In my Outlook VBA on Demand columns, I've worked mostly with Microsoft Outlook's application-level events. These events let you write code that reacts to new or sent items or to reminders that different items might trigger. However, you often need to apply some code against a specific Outlook item—either a selected item in the folder or an item you have open on your screen. Therefore, I want to show you how to use Outlook's ActiveWindow object to build a GetCurrentItem() function that always returns the selected item, whether you're looking at an open Outlook item or an Outlook folder.

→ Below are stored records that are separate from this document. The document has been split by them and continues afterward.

(* ===== verification/SdsProofs.v ===== *)
(** * Dynamic strings: every operation of sds.c refines an operation on byte
    strings, stays inside its block and keeps the string null terminated. *)

From S2P Require Import Prelude Util Sds.

Module SdsProofs.
Import Util Sds.

Section Proofs.
Variable malloc : Z → option Z.
Variable junk : Z.
(** The allocator returns at least what it is asked for, in a [size_t]. *)
Hypothesis malloc_size : ∀ n u, malloc n = Some u → n <= u < 2 ^ 64.

(** ** Weakest preconditions: no fault, and failure only when a request made to
    the allocator fails *)

Definition wp {A} (r : outcome A) (P : A → Prop) : Prop :=
  match r with Ret a => P a | Null n | Abort n => malloc n = None | Fault => False end.

Lemma wp_bind {A B} (m : outcome A) (f : A → outcome B) P :
  wp m (λ a, wp (f a) P) → wp (m ≫= f) P.
Proof. by destruct m. Qed.

Lemma wp_mono {A} (m : outcome A) (P Q : A → Prop) : wp m P → (∀ a, P a → Q a) → wp m Q.
Proof. destruct m; simpl; auto. Qed.

Lemma wp_ret {A} (m : outcome A) a (P : A → Prop) : m = Ret a → P a → wp m P.
Proof. by intros ->. Qed.

Lemma wp_ret_bind {A B} (m : outcome A) a (f : A → outcome B) P :
  m = Ret a → wp (f a) P → wp (m ≫= f) P.
Proof. by intros ->. Qed.

(** The next operation returns the value that lemma [H] gives. *)
Ltac step H := eapply wp_ret_bind; [eapply H; eauto with lia|].

Lemma wp_assert {B} b (f : unit → outcome B) P : b = true → wp (f tt) P → wp (assert b ≫= f) P.
Proof. by intros ->. Qed.

Lemma wp_malloc {B} try n (f : Z → outcome B) P :
  (∀ u, n <= u < 2 ^ 64 → wp (f u) P) →
  wp ((if try : bool then ztrymalloc_usable malloc else zmalloc_usable malloc) n ≫= f) P.
Proof.
  intros H. destruct try; simpl.
  all: unfold ztrymalloc_usable, zmalloc_usable; destruct (malloc n) as [u|] eqn:E; simpl;
    [apply H; by apply malloc_size | done].
Qed.

(** ** The representation *)

(** [s] holds the string [c] and has room for [n] more bytes. *)
Definition room (s : sds) (c : list Z) (n : Z) : Prop :=
  ∃ ty alloc slack,
    is_type ty ∧ s = raw ty (zlen c) alloc (c ++ 0 :: slack) ∧
    zlen c + n <= alloc <= sdsTypeMaxSize ty ∧ alloc <= zlen c + zlen slack ∧
    (ty = 0 → alloc = zlen c).

Definition sds_ok (s : sds) (c : list Z) : Prop := room s c 0.

Lemma room_ok s c n : 0 <= n → room s c n → sds_ok s c.
Proof.
  intros ? (ty & alloc & slack & ? & ? & ? & ? & ?). exists ty, alloc, slack. intuition lia.
Qed.

Lemma sdslen_ok s c : sds_ok s c → sdslen s = Ret (zlen c).
Proof.
  intros (ty & alloc & slack & Ht & -> & Ha & _). apply sdslen_raw; auto.
  pose proof (zlen_nonneg c). lia.
Qed.

Lemma data_ok s c : sds_ok s c → ∃ slack, data s = c ++ 0 :: slack.
Proof.
  intros (ty & alloc & slack & Ht & -> & Ha & _). exists slack. apply data_raw; auto.
  pose proof (zlen_nonneg c). lia.
Qed.

Lemma zlen_split {A} (l : list A) n :
  0 <= n <= zlen l → ∃ a b, l = a ++ b ∧ zlen a = n ∧ zlen b = zlen l - n.
Proof.
  intros. exists (take (Z.to_nat n) l), (drop (Z.to_nat n) l).
  rewrite take_drop, zlen_take, zlen_drop. split_and!; [done|lia..].
Qed.

Lemma zlen_pos_cons {A} (l : list A) : 0 < zlen l → ∃ x r, l = x :: r ∧ zlen r = zlen l - 1.
Proof. destruct l as [|x r]; [by intros|]. intros _. exists x, r. rewrite zlen_cons. split; [done|lia]. Qed.

Lemma ok_intro ty alloc c slack :
  is_type ty → zlen c <= alloc <= sdsTypeMaxSize ty → alloc <= zlen c + zlen slack →
  (ty = 0 → alloc = zlen c) → sds_ok (raw ty (zlen c) alloc (c ++ 0 :: slack)) c.
Proof. intros. exists ty, alloc, slack. intuition lia. Qed.

(** Storing the terminator. *)
Lemma put_nul ty l alloc c x slack n :
  n = zlen c →
  put (raw ty l alloc (c ++ x :: slack)) n [0] = Ret (raw ty l alloc (c ++ 0 :: slack)).
Proof. intros ->. by apply (put_raw _ _ _ _ c [x] slack [0]). Qed.

(** A block seen as a header and a body. *)
Lemma block_hdr ty sh :
  is_type ty → sdsHdrSize ty <= zlen sh →
  ∃ L A f body, mkSds sh (sdsHdrSize ty) = hdr L A f body ∧
    zlen L = Z.of_nat (width ty) ∧ zlen A = Z.of_nat (width ty) ∧
    zlen body = zlen sh - sdsHdrSize ty ∧ body = drop (Z.to_nat (sdsHdrSize ty)) sh.
Proof.
  intros Ht Hl. rewrite HdrSize_width in * by done. set (w := Z.of_nat (width ty)) in *.
  assert (0 <= w) by lia.
  destruct (zlen_split sh w) as (L & r & -> & HL & Hr); [lia|].
  destruct (zlen_split r w) as (A & r' & -> & HA & Hr'); [rewrite zlen_app in *; lia|].
  rewrite !zlen_app in *.
  destruct (zlen_pos_cons r') as (f & body & -> & Hb); [lia|].
  exists L, A, f, body. unfold hdr. rewrite HL, HA.
  split_and!; [f_equal; lia|done|done|lia|].
  change (L ++ A ++ f :: body) with (L ++ A ++ ([f] ++ body)). rewrite !app_assoc.
  replace (2 * w + 1) with (zlen ((L ++ A) ++ [f])); [by rewrite drop_app_zlen|].
  rewrite !zlen_app. change (zlen [f]) with 1. lia.
Qed.

(** ** Creation *)

Definition alloc_of (ty u : Z) : Z :=
  let usable := uwrap 64 (u - sdsHdrSize ty - 1) in
  if sdsTypeMaxSize ty <? usable then sdsTypeMaxSize ty else usable.

Lemma alloc_of_bounds ty u n :
  is_type ty → 0 <= n <= sdsTypeMaxSize ty → sdsHdrSize ty + n + 1 <= u < 2 ^ 64 →
  n <= alloc_of ty u <= sdsTypeMaxSize ty ∧ alloc_of ty u <= u - sdsHdrSize ty - 1.
Proof.
  intros Ht Hn Hu. pose proof (HdrSize_pos ty Ht). unfold alloc_of. rewrite uwrap_id by lia.
  case_if; lia.
Qed.

Lemma ReqType_ok n :
  0 <= n < 2 ^ 64 → is_type (sdsReqType n) ∧ n <= sdsTypeMaxSize (sdsReqType n).
Proof.
  intros Hn. unfold sdsReqType.
  repeat case_if; (split; [by split|]);
    match goal with |- _ <= ?m => let v := eval vm_compute in m in change m with v end; lia.
Qed.

(** Writing the header of a fresh block. *)
Lemma init_header ty sh n u :
  is_type ty → 0 <= n <= sdsTypeMaxSize ty → sdsHdrSize ty <= zlen sh →
  ∃ alloc, (type_switch ty
     (put (mkSds sh (sdsHdrSize ty)) (-1) [uwrap 8 (Z.lor ty (Z.shiftl n SDS_TYPE_BITS))])
     (λ w, s ← set_hdr_len (mkSds sh (sdsHdrSize ty)) w n; s ← set_hdr_alloc s w u; put s (-1) [ty])
     (Ret (mkSds sh (sdsHdrSize ty))))
   = Ret (raw ty n alloc (drop (Z.to_nat (sdsHdrSize ty)) sh)) ∧
   alloc = if ty =? 0 then n else u.
Proof.
  intros Ht Hn Hs. destruct (block_hdr ty sh Ht Hs) as (L & A & f & body & -> & HL & HA & _ & <-).
  exists (if ty =? 0 then n else u). split; [|done].
  rewrite type_switch_type by done. unfold raw. case_if.
  - subst. rewrite (put_flags L A f body 0) by done.
    rewrite (zlen_0_nil L), (zlen_0_nil A) by done. do 2 f_equal.
    unfold SDS_TYPE_BITS. rewrite Z.lor_0_l, Z.shiftl_mul_pow2 by lia. apply uwrap_id. cbn in *. lia.
  - rewrite set_hdr_len_hdr by done. cbn [mbind outcome_bind].
    rewrite set_hdr_alloc_hdr by (by rewrite ?le_bytes_zlen). cbn [mbind outcome_bind].
    by rewrite (put_flags _ _ _ _ (width ty)) by (by rewrite ?le_bytes_zlen).
Qed.

(** What a new string of length [n] holds. *)
Definition initial (init : init_data) (n : Z) (c : list Z) : Prop :=
  match init with
  | INIT t => rd 0 n t = Some c
  | SDS_NOINIT => c = replicate (Z.to_nat n) junk
  | INIT_NULL => c = replicate (Z.to_nat n) 0
  end.

Lemma zlen_replicate' {A} n (x : A) : 0 <= n → zlen (replicate (Z.to_nat n) x) = n.
Proof. intros. rewrite zlen_replicate. lia. Qed.

Lemma initial_len init n c : 0 <= n → initial init n c → zlen c = n.
Proof.
  destruct init; simpl; intros ?; [intros ->..|intros Hr; by apply rd_len in Hr];
    by rewrite zlen_replicate'.
Qed.

Lemma replicate_split {A} (x : A) n m :
  0 <= n <= m → replicate (Z.to_nat m) x = replicate (Z.to_nat n) x ++ replicate (Z.to_nat (m - n)) x.
Proof. intros. rewrite <- replicate_add. f_equal. lia. Qed.

(** The block of [_sdsnewlen] before the copy of the contents. *)
Lemma fresh_block init ty n u c :
  is_type ty → 0 <= n → sdsHdrSize ty + n + 1 <= u → initial init n c →
  ∃ sh pre,
    (match init with
     | INIT_NULL => lift (wr 0 (replicate (Z.to_nat (sdsHdrSize ty + n + 1)) 0)
                             (replicate (Z.to_nat u) junk))
     | _ => Ret (replicate (Z.to_nat u) junk)
     end) = Ret sh ∧ zlen sh = u ∧
    (∃ x slack, drop (Z.to_nat (sdsHdrSize ty)) sh = pre ++ x :: slack ∧
       zlen slack = u - sdsHdrSize ty - n - 1) ∧
    zlen pre = n ∧ (match init with INIT _ => True | _ => pre = c end).
Proof.
  intros Ht Hn Hu Hi. pose proof (HdrSize_pos ty Ht). set (h := sdsHdrSize ty) in *.
  assert (Hsplit : ∀ (y : Z) (r : list Z), drop (Z.to_nat h) (replicate (Z.to_nat (h + n + 1)) y ++ r)
     = replicate (Z.to_nat n) y ++ y :: r).
  { intros y r. rewrite (replicate_split y h), <- app_assoc by lia.
    rewrite <- (zlen_replicate' h y) at 1 by lia. rewrite drop_app_zlen.
    rewrite (replicate_split y n), <- app_assoc by lia.
    replace (h + n + 1 - h - n) with 1 by lia. done. }
  destruct init as [| |t]; simpl in Hi.
  - exists (replicate (Z.to_nat (h + n + 1)) 0 ++ replicate (Z.to_nat (u - (h + n + 1))) junk), c.
    subst c. rewrite (replicate_split junk (h + n + 1) u) by lia.
    rewrite wr_head by (rewrite !zlen_replicate'; lia).
    split_and!; [done|rewrite zlen_app, !zlen_replicate'; lia| |by apply zlen_replicate'|done].
    do 2 eexists. split; [apply Hsplit|]. rewrite zlen_replicate'; lia.
  - exists (replicate (Z.to_nat u) junk), c. subst c.
    split_and!; [done|by rewrite zlen_replicate' by lia| |by apply zlen_replicate'|done].
    rewrite (replicate_split junk (h + n + 1) u) by lia.
    do 2 eexists. split; [apply Hsplit|]. rewrite zlen_replicate'; lia.
  - exists (replicate (Z.to_nat u) junk), (replicate (Z.to_nat n) junk).
    split_and!; [done|by rewrite zlen_replicate' by lia| |by apply zlen_replicate'|done].
    rewrite (replicate_split junk (h + n + 1) u) by lia.
    do 2 eexists. split; [apply Hsplit|]. rewrite zlen_replicate'; lia.
Qed.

This capability is helpful because most of the time you'll want to run your most useful Outlook code routines as toolbar macros. A macro is simply a subroutine (i.e., not a function) that has no arguments. The following qualifies as a macro:
Sub WhatsTheDate() MsgBox FormatDateTime(Now, vbLongDate) End Sub
However, the following isn't a macro because it's a function:
Function WhatsTheDate() as String WhatsTheDate = FormatDateTime(Now, vbLongDate) End Sub
The following is a subroutine, but it doesn't qualify as a macro because it contains an argument:
Sub WhatsTheDate(lngFormat) MsgBox FormatDateTime(Now, lngFormat) End Sub
Writing two separate macros—one for folder windows (which Outlook calls an Explorer) and one for item windows (which Outlook calls an Inspector)— and keeping the two procedures updated can be a chore. The ability to write one macro that can run from a toolbar button in an Explorer or in an Inspector simplifies your life.

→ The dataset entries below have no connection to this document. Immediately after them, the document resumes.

Lemma sdssplitargs_sdscatrepr_witness :
  Forall wf_bytes [[0; 34; 39]; []; [92; 255; 10]] ∧
  sdssplitargs (sdsjoinsds (sdscatrepr [] <$> [[0; 34; 39]; []; [92; 255; 10]]) [SPACE])
  = Some [[0; 34; 39]; []; [92; 255; 10]].
Proof.
  assert (Forall wf_bytes [[0; 34; 39]; []; [92; 255; 10]]) as H.
  { repeat (apply list.Forall_cons; split; [apply wf_bytesb_spec; vm_compute; reflexivity|]). apply list.Forall_nil_2. }
  split; [exact H|]. exact (sdssplitargs_sdscatrepr _ H).
Defined.

Lemma sdsneedsrepr_witness :
  sdsneedsrepr (bytes_of_string "user:1") = false ∧
  sdssplitargs (bytes_of_string "user:1") = Some [bytes_of_string "user:1"].
Proof.
  split; [vm_compute; reflexivity|].
  assert (bytes_of_string "user:1" ≠ []) as H1 by (vm_compute; discriminate).
  assert (0 ∉ bytes_of_string "user:1") as H2 by (apply (bool_decide_unpack _); vm_compute; exact I).
  assert (SQUOTE ∉ bytes_of_string "user:1") as H3 by (apply (bool_decide_unpack _); vm_compute; exact I).
  exact (sdsneedsrepr_correct _ H1 H2 H3 eq_refl).
Defined.

End SdsText.
Lemma a_parse_more_tail v w d :
  v_ok v → a_parse max_bulk auth v = Some (v, More) →
  a_parse max_bulk auth (extend v d) = Some (w, Done) → zlen (rest w) <= zlen d.
Proof.
  intros Hv Hp. pose proof Hv as (Hb & Ht & H0). unfold a_parse in *. simpl todo. simpl rest. revert Hp.
  case_if.
  - intros Hp. destruct (read_line (rest v ++ d)) as [| | |ch n tl] eqn:E; try discriminate.
    assert (zlen tl <= zlen d) as Htl.
    { apply (read_line_more _ _ _ _ _ E). intros ch' n' tl' E'. rewrite E' in Hp. revert Hp.
      destruct n' as [ll|]; [|discriminate]. repeat (case_if; [discriminate|]). intros Hl.
      apply read_line_shorter in E'. apply a_loop_shorter in Hl; simpl in *; [lia|split_and!; simpl; lia|lia]. }
    destruct n as [ll|]; [|discriminate]. repeat (case_if; [discriminate|]).
    case_if; [intros [= <-]; exact Htl|]. intros Hl.
    apply a_loop_shorter in Hl; simpl in *; [lia|split_and!; simpl; lia|lia].
  - destruct (Z.to_nat (todo v)) as [|f] eqn:Ef; [lia|]. cbn [a_loop]. simpl todo. simpl blen.
    case_if; [lia|]. case_if; zb.
    + destruct (a_find max_bulk auth v) as [|e|u] eqn:Ev; [|discriminate|].
      * intros _. destruct (a_find max_bulk auth (extend v d)) as [|e|u] eqn:Eu; [discriminate..|].
        assert (zlen (rest u) <= zlen d) as Hu.
        { revert Ev Eu. unfold a_find. simpl rest. intros Ev Eu.
          destruct (read_line (rest v ++ d)) as [| | |ch n tl] eqn:E; try discriminate.
          assert (zlen tl <= zlen d) as Htl.
          { apply (read_line_more _ _ _ _ _ E). intros ch' n' tl' E'. rewrite E' in Ev. revert Ev.
            case_if; [discriminate|]. destruct n'; [|discriminate]. by repeat (case_if; [discriminate|]). }
          revert Eu. case_if; [discriminate|]. destruct n; [|discriminate].
          repeat (case_if; [discriminate|]). by intros [= <-]. }
        apply a_find_blen in Eu as [Hbu Htu]. simpl in Htu. intros E.
        apply a_read_loop in E; [|lia..]. destruct E as [(_ & ? & _)|E]; [discriminate|lia].
      * pose proof (a_find_shorter _ _ Ev). apply a_find_blen in Ev as [Hbu Htu]. intros E.
        apply a_read_loop in E; [|lia..]. destruct E as [(<- & _)|E]; lia.
    + intros E1 E2. apply a_read_loop in E1; [|lia..]. apply a_read_loop in E2; [|simpl; lia..].
      simpl in E2. rewrite zlen_app in E2.
      destruct E1 as [(_ & _ & E1)|E1]; [|lia]. destruct E2 as [(_ & ? & _)|E2]; [discriminate|lia].
Qed.
End Limits.

Section Stream.
Variable proto_max_bulk_len : Z.

Definition client_within (c : client) : Prop :=
  within (limit proto_max_bulk_len c) (auth_required c) (view_of c).

(** (C11) For any bytes in the query buffer, [processMultibulkBuffer] fails no
    assertion, reads inside the buffer and stores inside [argv]; it keeps the invariant.  A
    command it returns is complete, records the total length of its arguments, and respects the limits: no argument longer
    than [proto_max_bulk_len] unless the client is a master, and at most 10 arguments of at most
    16384 bytes from a client that has not authenticated. *)
Theorem processMultibulkBuffer_safe c :
  inv c → starts c → client_within c →
  ∃ c' r, processMultibulkBuffer proto_max_bulk_len c = Some (c', r) ∧ inv c' ∧ client_within c' ∧
    (r = C_OK →
       multibulklen c' = 0 ∧ read_error c' = read_error c ∧ argv_len_sum c' = total (argv c') ∧
       Forall (λ a, is_master c = false → zlen a <= proto_max_bulk_len) (argv c') ∧
       (auth_required c = true → zlen (argv c') <= 10 ∧ Forall (λ a, zlen a <= 16384) (argv c'))).
Proof.
  intros Hc Hs Hw.
  destruct (process_refines proto_max_bulk_len c Hc Hs) as (c' & r & -> & E & Hc' & Ho).
  destruct (a_parse_result (limit proto_max_bulk_len c) (auth_required c) _ (inv_view c Hc)) as (v' & r' & E' & _ & Hd & _).
  rewrite E in E'. injection E' as <- <-.
  destruct (a_parse_within _ _ _ _ _ (inv_view c Hc) Hw (λ H, proj1 (Hs H)) E) as [Hw' _].
  destruct Ho as (Hm & Ha & _ & He).
  exists c', (ret_of r). split; [done|]. split; [done|].
  assert (client_within c') as Hcw by (unfold client_within, limit; by rewrite Hm, Ha).
  split; [done|]. intros Hr. destruct r; try discriminate. specialize (Hd eq_refl). simpl in Hd.
  split; [done|]. split; [done|]. split; [by apply inv_total|].
  destruct Hw' as (Hargs & _ & Hcount). simpl in Hargs, Hcount. split.
  - eapply list.Forall_impl; [exact Hargs|]. intros a [Hl _] Hnm. unfold too_long, limit in Hl.
    rewrite Hnm in Hl. zb. lia.
  - intros Hau. specialize (Hcount Hau). split; [lia|].
    eapply list.Forall_impl; [exact Hargs|]. intros a [_ Hl]. auto.
Qed.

Fortunately, Outlook provides the ActiveWindow object. After you determine whether the window is an Explorer or an Inspector, you use a method appropriate for that type of window to get the current Outlook item, as Listing 1, page 125 shows. The Class property of ActiveWindow tells you whether the window is an Explorer or an Inspector. If the window is an Explorer, Outlook provides a Selection collection that represents the items that the user has selected in the folder. The code gets the Selection collection and checks to see that it contains at least one item. Then, the code returns the first item.
If Outlook displays an Explorer window but no item is selected in the folder—highly unlikely because, by default, Outlook always selects the item at the top of the list—GetCurrentItem() will return Nothing. If the window is an Inspector, you simply need to get the CurrentItem from the Inspector object:
Set objItem = objApp .ActiveInspector.CurrentItem
Now that you have a versatile GetCurrentItem() function, you can use it in the ShowSenderAddress macro that Listing 2, page 125 shows. This macro uses the SenderFromAddress() function that I described in the June column to return the sender's email address. The ShowSenderAddress macro uses several statements to
- Make sure that GetCurrentItem() returned an item and not Nothing.
- Determine the exact kind of item that GetCurrentItem() returned by checking the Class property against the appropriate Outlook constant (olMail, in this case)
- Proceed only if the item is a MailItem object (i.e., a mail message).
When you use GetCurrentItem() in a macro, be sure to check the Class property before you proceed. The different types of Outlook items have only a few properties in common. If you don't check the Class property, you'll probably experience errors when, for example, a user runs the macro that you designed for a MailItem object against a folder containing tasks. After you know that GetCurrentItem() has returned a valid MailItem object, the procedure displays in a message box the address that SenderFromAddress() returned.
You've learned some important differences between macros and other procedures. You also have a new GetCurrentItem() function to add to your library of Outlook VBA routines. You can use it any time you need to obtain the current item through code.